One possible solution was git submodules, but they are finicky so I was hoping for something simpler. After a bit of investigation, I discovered that git has a feature called subtrees that could be used to handle this.
Using a subtree is simpler than using a submodule for two major reasons: subtrees will be present when the repository is cloned, and the other users on the team don’t need to do anything special to integrate with it.
My Repository Setup
With subtrees, we can nest external repositories in the main repository. I used this to include a deploy repository (which is connected to Heroku) as the build directory for a Middleman application. This way, Heroku only has the static site, but we can avoid copying files between repositories manually.
It’s simple to set up:
1. Add a git remote for the external repository.
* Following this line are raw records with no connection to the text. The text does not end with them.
(* ===== verification/VmessUsers.v ===== *)
(** * Package proxy/vmess: accounts and the table of users

    [Module VmessUsers] models account.go and validator.go: the users, the hashes
    of the legacy protocol that stand for a user at a time, with the fuse that
    marks one as attacked, and the decoders of authentication IDs.  Times are in
    seconds. *)
From S2P Require Import Prelude GoStd GoText Uuid Headers Auth Replay VmessAead.
Import Uuid Auth Replay VmessAead.
Import Headers(MemoryUser).

Module VmessUsers.

(** ** account.go *)
Record MemoryAccount := mkAccount {
  ID_ : ID;
  AlterIDs : list ID;
  Security : Z;
  AuthenticatedLengthExperiment : bool;
  NoTerminationSignal : bool;
}.
Abbreviation User := (MemoryUser MemoryAccount).

Record AccountConfig := mkConfig { Id : bytes; AlterId : Z; SecurityType : Z; TestsEnabled : bytes }.

(** [roll] is [dice.Roll(len(a.AlterIDs))]. *)
Definition AnyValidID (a : MemoryAccount) (roll : nat) : res ID :=
  match AlterIDs a with [] => Ok (ID_ a) | ids => or_panic (ids !! roll) end.

Definition Equals (a : MemoryAccount) (account : option MemoryAccount) : bool :=
  match account with Some vmessAccount => ID_Equals (ID_ a) (ID_ vmessAccount) | None => false end.

Definition ErrNotFound : error := NewError "Not Found".
Definition ErrTainted : error := NewError "ErrTainted".

Definition cacheDurationSec : Z := 120.

(** ** validator.go *)
Record user := mkUser { u_user : User; lastSec : Z }.

(** The fuse belongs to one entry of the map: it is part of it. *)
Record indexTimePair := mkPair { p_user : User; timeInc : Z; taintedFuse : bool }.

Record TimedUserValidator (F : Type) := mkValidator {
  users : list user;
  userHash : gmap bytes indexTimePair;
  baseTime : Z;
  behaviorSeed : Z;
  behaviorFused : bool;
  aeadDecoderHolder : AuthIDDecoderHolder F User;
  legacyWarnShown : bool;
}.
Arguments mkValidator {F}.
Arguments users {F}.
Arguments userHash {F}.
Arguments baseTime {F}.
Arguments behaviorSeed {F}.
Arguments behaviorFused {F}.
Arguments aeadDecoderHolder {F}.
Arguments legacyWarnShown {F}.

Section Users.
Context {C T K G F : Type} `{AeadCipher C} `{VmessCrypto C T K G} `{Filter F}.

(** [crc64 seed d] is [crc64.Update] with the ECMA table. *)
Variable crc64 : Z -> bytes -> Z.

(** [spare] and [fuel] are those of [ParseString] and [NewAlterIDs]. *)
Definition AsAccount (spare fuel : nat) (a : AccountConfig) : option (res MemoryAccount) :=
  match ParseString spare (Id a) with
  | Ok id =>
    let protoID := NewID md5 id in
    ids ← NewAlterIDs md5 fuel protoID (u16 (AlterId a));
    Some (Ok {| ID_ := protoID; AlterIDs := ids; Security := SecurityType a;
                AuthenticatedLengthExperiment := Contains (TestsEnabled a) (lit "AuthenticatedLength");
                NoTerminationSignal := Contains (TestsEnabled a) (lit "NoTerminationSignal") |})
  | Err e => Some (Err (Based "failed to parse ID" e))
  | Panic => Some Panic
  end.

(** The hash is [DefaultIDHash]. *)
Definition hasher (id : ID) (ts : Z) : bytes := DefaultIDHash md5 (uuid id) (put_be 8 ts).

Definition NewTimedUserValidator (now : Z) : TimedUserValidator F :=
  mkValidator [] ∅ (now - cacheDurationSec * 2) 0 false NewAuthIDDecoderHolder false.

(** [genHashForID] *)
Definition genHashForID (base nowSec : Z) (u : user) (m : gmap bytes indexTimePair) (id : ID) : gmap bytes indexTimePair :=
  let genEndSec := nowSec + cacheDurationSec in
  let genBeginSec := if lastSec u <? nowSec - cacheDurationSec then nowSec - cacheDurationSec else lastSec u in
  fold_left (fun m ts => <[hasher id ts := {| p_user := u_user u; timeInc := u32 (ts - base); taintedFuse := false |}]> m)
    (seqZ genBeginSec (genEndSec - genBeginSec + 1)) m.

(** [generateNewHashes]: the map and the user with its new [lastSec]. *)
Definition generateNewHashes (base nowSec : Z) (u : user) (m : gmap bytes indexTimePair) : res (gmap bytes indexTimePair * user) :=
  account ← or_panic (Headers.Account (u_user u));
  Ok (fold_left (genHashForID base nowSec u) (ID_ account :: AlterIDs account) m,
      {| u_user := u_user u; lastSec := nowSec + cacheDurationSec |}).

Definition removeExpiredHashes (expire : Z) (m : gmap bytes indexTimePair) : gmap bytes indexTimePair :=
  base.filter (fun kv => expire <= timeInc kv.2) m.

Fixpoint generate_all (base nowSec : Z) (us : list user) (m : gmap bytes indexTimePair) : res (gmap bytes indexTimePair * list user) :=
  match us with
  | [] => Ok (m, [])
  | u :: us =>
    '(m, u) ← generateNewHashes base nowSec u m;
    '(m, us) ← generate_all base nowSec us m;
    Ok (m, u :: us)
  end.

(** [updateUserHash] runs every ten seconds. *)
Definition updateUserHash (now : Z) : ST (TimedUserValidator F) unit := fun v =>
  match generate_all (baseTime v) now (users v) (userHash v) with
  | Ok (m, us) =>
    let expire := now - cacheDurationSec in
    let m := if baseTime v <? expire then removeExpiredHashes (u32 (expire - baseTime v)) m else m in
    (mkValidator us m (baseTime v) (behaviorSeed v) (behaviorFused v) (aeadDecoderHolder v) (legacyWarnShown v), Ok tt)
  | Err e => (v, Err e)
  | Panic => (v, Panic)
  end.

Definition Add (now : Z) (u : User) : ST (TimedUserValidator F) unit := fun v =>
  match generateNewHashes (baseTime v) now {| u_user := u; lastSec := now - cacheDurationSec |} (userHash v), Headers.Account u with
  | Ok (m, uu), Some account =>
    let seed := if behaviorFused v then behaviorSeed v
                else crc64 (behaviorSeed v) (hmac sha256 (lit "VMESSBSKDF") (uuid (ID_ account))) in
    (mkValidator (users v ++ [uu]) m (baseTime v) seed (behaviorFused v) (AddUser (cmdKey (ID_ account)) u (aeadDecoderHolder v)) (legacyWarnShown v), Ok tt)
  | _, _ => (v, Panic)
  end.

Definition fused (v : TimedUserValidator F) : TimedUserValidator F :=
  mkValidator (users v) (userHash v) (baseTime v) (behaviorSeed v) true (aeadDecoderHolder v) (legacyWarnShown v).

(** The user and the timestamp of its hash. *)
Definition Get (hash : bytes) : ST (TimedUserValidator F) (User * Z) := fun v =>
  (fused v,
   match userHash v !! hash with
   | Some p => if taintedFuse p then Err ErrTainted else Ok (p_user p, timeInc p + baseTime v)
   | None => Err ErrNotFound
   end).

Definition GetAEAD (now : Z) (items : list (bytes * User)) (hash : bytes) : ST (TimedUserValidator F) User := fun v =>
  let '(h, x) := Match now items hash (aeadDecoderHolder v) in
  (mkValidator (users v) (userHash v) (baseTime v) (behaviorSeed v) (behaviorFused v) h (legacyWarnShown v), x).

(** The index of the first user with that email. *)
Fixpoint find_user (email : bytes) (us : list user) : option nat :=
  match us with
  | [] => None
  | u :: us => if EqualFold (Headers.Email (u_user u)) email then Some O else Datatypes.S <$> find_user email us
  end.

(** The last user takes the place of the one that is removed; its hashes stay. *)
Definition Remove (email : bytes) : ST (TimedUserValidator F) bool := fun v =>
  let email := ToLower email in
  match find_user email (users v) with
  | None => (v, Ok false)
  | Some idx =>
    match users v !! idx, last (users v) with
    | Some u, Some end_ =>
      match Headers.Account (u_user u) with
      | Some account =>
        (mkValidator (removelast (<[idx := end_]> (users v))) (userHash v) (baseTime v) (behaviorSeed v) (behaviorFused v)
          (RemoveUser (cmdKey (ID_ account)) (aeadDecoderHolder v)) (legacyWarnShown v), Ok true)
      | None => (v, Panic)
      end
    | _, _ => (v, Panic)
    end
  end.

(** [roll] is [dice.RollUint64]. *)
Definition GetBehaviorSeed (roll : Z) (v : TimedUserValidator F) : TimedUserValidator F * Z :=
  let seed := if behaviorSeed v =? 0 then roll else behaviorSeed v in
  (mkValidator (users v) (userHash v) (baseTime v) seed true (aeadDecoderHolder v) (legacyWarnShown v), seed).

Definition BurnTaintFuse (hash : bytes) : ST (TimedUserValidator F) unit := fun v =>
  match userHash v !! hash with
  | Some p =>
    if taintedFuse p then (v, Err ErrTainted)
    else
      (mkValidator (users v) (<[hash := {| p_user := p_user p; timeInc := timeInc p; taintedFuse := true |}]> (userHash v))
        (baseTime v) (behaviorSeed v) (behaviorFused v) (aeadDecoderHolder v) (legacyWarnShown v), Ok tt)
  | None => (v, Err ErrNotFound)
  end.

Definition ShouldShowLegacyWarn (v : TimedUserValidator F) : TimedUserValidator F * bool :=
  if legacyWarnShown v then (v, false)
  else (mkValidator (users v) (userHash v) (baseTime v) (behaviorSeed v) (behaviorFused v) (aeadDecoderHolder v) true, true).
End Users.
#[global] Arguments mkValidator {F}.
#[global] Arguments users {F}.
#[global] Arguments userHash {F}.
#[global] Arguments baseTime {F}.
#[global] Arguments behaviorSeed {F}.
#[global] Arguments behaviorFused {F}.
#[global] Arguments aeadDecoderHolder {F}.
#[global] Arguments legacyWarnShown {F}.
End VmessUsers.
(** Only hashes of seconds gone by expire. *)
Lemma expired_ok m us :
  times_apart base -> sound base m -> Forall (fun u => covers (now - 120) m u /\ lastSec u = now + 120) us ->
  let m' := removeExpiredHashes (u32 (now - 120 - base)) m in
  sound base m' /\ Forall (fun u => covers (now - 120) m' u /\ lastSec u = now + 120) us.
Proof.
  intros Hapart Hs Hc m'. unfold m', removeExpiredHashes. rewrite u32_small by lia. split.
  - intros h p Hp. apply map_lookup_filter_Some in Hp as [Hp _]. by apply Hs.
  - eapply Forall_impl; [exact Hc|]. intros u [[Hk Hcu] Hl]. split; [|done]. split; [done|]. intros id ts Hid Hts.
    destruct (Hcu id ts Hid Hts) as [p Hp]. exists p. apply map_lookup_filter_Some. split; [done|]. cbn [snd].
    destruct (Hs _ _ Hp) as (Hr & Hk' & id' & Hid' & E). rewrite Hl in Hts.
    pose proof (Hapart id id' ts (timeInc p + base) (Hk _ Hid) (Hk' _ Hid') ltac:(lia) ltac:(lia) E). lia.
Qed.
End Table.

Definition good_v (now : Z) (v : TimedUserValidator F) : Prop := good now (baseTime v) (users v) (userHash v).

Lemma Add_good now u v v' :
  ids_of u ⊆ known -> Add crc64 now u v = (v', Ok tt) -> now + 121 <= baseTime v + 2 ^ 32 -> good_v now v -> good_v now v' /\ baseTime v' = baseTime v.
Proof.
  unfold Add. intros Hk E Hroom (Hb & Hs & Hc).
  destruct (generateNewHashes (baseTime v) now _ (userHash v)) as [[m uu]|?|] eqn:Eg; try discriminate E.
  destruct (Headers.Account u) as [a|]; [|discriminate E]. injection E as <-.
  eapply generateNewHashes_ok in Eg as (Hs' & Hg & Hcu & Hu & Hl); cbn [u_user lastSec]; [|done|done|done|done|unfold cacheDurationSec; lia|unfold cacheDurationSec; lia].
  split; [|done]. split; [done|]. split; [done|]. cbn [users userHash]. apply Forall_app. split.
  - eapply Forall_impl; [exact Hc|]. intros x [Hx Hlx]. split; [|done]. by apply (covers_grows _ _ _ _ Hg).
  - apply Forall_singleton. split; [done|lia].
Qed.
First, we need to connect the two repositories: git remote add -f external-repo https://github.com/user/my-repo.git
2. Pull down the contents of the new remote into the main repository.
Run: git subtree add --prefix ./my-external-code-path external-repo master --squash
This will essentially check out all the code on master from the external repo, right into the prefix we specified.
3. Push code back upstream.
After this step you’ll have all the code in place, so if all you wanted was to grab a dependency then you’re finished. If you (like I did) need to contribute code that you worked on in your main repo, then we can push just the subtree it to the remote you added earlier: git subtree push --prefix ./my-external-code-path external-repo master
Why Use Subtrees?
A lot of modern web development is centered around APIs and single-page HTML applications that connect via REST. Even though the two areas are really separate concerns, they are frequently combined because they are worked on by the same people and also because many platform-as-a-service hosts use a git repo as a deployment mechanism. Using subtrees can help work around these limitations and help enforce proper separation of concerns.